Celebrating the 100th Anniversary of Surrealism

Some 2024 Surrealism Exhibitions (from the New York Times)

 
Exhibitions around the world are celebrating the art movement’s centennial and asking whether our crazy dreams can still set us free.

Museum directors, curators and art historians around the world will attempt to answer such questions this year, and Surrealism exhibitions will be everywhere, all at once. From Paris to Fort Worth, from Munich to Gainesville, Fla., and all the way to Shanghai, art institutions are mounting shows that explore the movement.

Some 2024 Surrealism Exhibitions


Imagine! 100 Years of International Surrealism” 
Through July 21 at the Royal Museums of Fine Arts Belgium, in Brussels; fine-arts-museum.be.

Histoire de ne pas rire. Surrealism in Belgium” 
Through June 16 at Bozar, in Brussels; bozar.be.

Fantastic Visions: 100 Years of Surrealism From the National Galleries of Scotland” 
Through Aug. 31 at the Museum of Art Pudong, in Shanghai; museumofartpd.org.cn.

Surrealist: Lee Miller” 
Through April 14 at the Heide Museum, in Melbourne, Australia; heide.com.au.

But Live Here? No Thanks: Surrealism + Anti-Fascism” 
Oct. 15 through March 2, 2025, at the Städtische Galerie im Lenbachhaus, in Munich; lenbachhaus.de.

Surrealism at the Harn” 
Through June 2 at the Harn Museum of Art, in Gainesville, Fla.; harn.ufl.edu.

Surrealism From Caribbean and African Diasporic Artists”
 March 10 through July 28 at the Modern Art Museum of Fort Worth; themodern.org.

Surrealism 100: Prague, Tartu and Other Stories”
 April 4 through Sept. 8 at the Eesti Rahva Muuseum, in Tartu, Estonia; tartu2024.ee.

Surrealism: Worlds in Dialogue” 
Aug. 31, 2024, through Jan. 5, 2025, at the Kunsthalle Vogelmann, in Heilbronn, Germany; museen.heilbronn.de.

Surrealism So Far”
 Sept. 4 through Jan. 13, 2025, at the Pompidou Center, in Paris; centrepompidou.fr.
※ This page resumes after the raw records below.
Lemma fcgi_params_witness :
  exists buf' n e, write_params (replicate 40 0) 3 [(lit "A", lit "xy"); (lit "KEY", [])] = Some (buf', 3 + n) /\
    length buf' = 40%nat /\ fcgi_param_entry_init (drop 3 buf') n = Some e /\
    read_params (S (Z.to_nat n)) e = Some [(lit "A", lit "xy"); (lit "KEY", [])] /\
    exists r e', fcgi_param_entry_search e (pointer_of (lit "KEY")) = Some (r, e') /\
      r = 0 /\ exists v, fcgi_param_entry_value e' = Some v /\ view v = Some [].
Proof.
  apply (fcgi_params_roundtrip (replicate 40 0) 3 [(lit "A", lit "xy"); (lit "KEY", [])] (pointer_of (lit "KEY")) (lit "KEY"));
    [done | repeat constructor | lia | vm_compute; split; congruence | reflexivity | reflexivity].
Defined.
Forbidden Territories: 100 Years of Surreal Landscapes” 
Nov. 23 through April 27, 2025, at the Hepworth Wakefield, in Wakefield, England; hepworthwakefield.org.

 

Salvador Dalí Was Here

 

The Spring of 2024 is widely considered to be the 100th Anniversary of the Surrealist Movement, usually referring back to poet and artist André Breton who published his “Manifesto of Surrealism” in 1924. A recent New York Times article identified 11 exhibitions around the world that are either open now or are opening soon, telling the story of surrealism in various chapters from its antecedents among old masters to its beginnings in the 1920s, its full flowering in the 1930s, and its ongoing reflections and new work being done today.
 
In several recent shows, Julie O’Connor has presented her 2020 fine art digital archival photo (sublimated onto aluminum) Salvador Dalí Was Here. When she showed it recently at the Silvermine Guild of Artists in New Canaan, CT, she noted in her Artist Statement:
 
“This photo was taken in Paris, France on 2/16/2020, my last trip overseas before the COVID pandemic set in fully. My husband and I had just come back from a Jan Van Eyck exhibition at the Museum of Fine Arts in Ghent, Belgium. After a long day, we entered the lobby of the Hotel Meurice. Dalí spent a month at the Meurice every year for 30+ years, and Picasso’s wedding banquet was held in the room known as the Salon Pompadour. Le Meurice circa 1835 and afterwards, called itself the “hotel of artists and thinkers.” This truly is the case, as famous guests included not only Dalí and Picasso, but Piotr Tchaikovsky, Rudyard Kipling, Placido Domingo, and Yul Brynner, just to name a few. The evening I took this photo was the right after the first person in Paris died from COVID, and the lobby was evacuated. I felt compelled to take this photo, inspired by the artists that stayed at this hotel and the lack of human presence. The clock on the wall evokes Dali’s Persistence of Memory, and the combination of the oddly placed work on the ceiling and the traditional crystal candelabra on the table give the photograph a surreal, disjointed feeling.”
 
Now, in the Spring of 2024, the photo takes on another layer of meaning as museums and galleries all over the world commemorate the 100th Anniversary of the beginnings of the Surrealist Movement, of which Salvador Dali is one of the most notable (and memorable) exponents.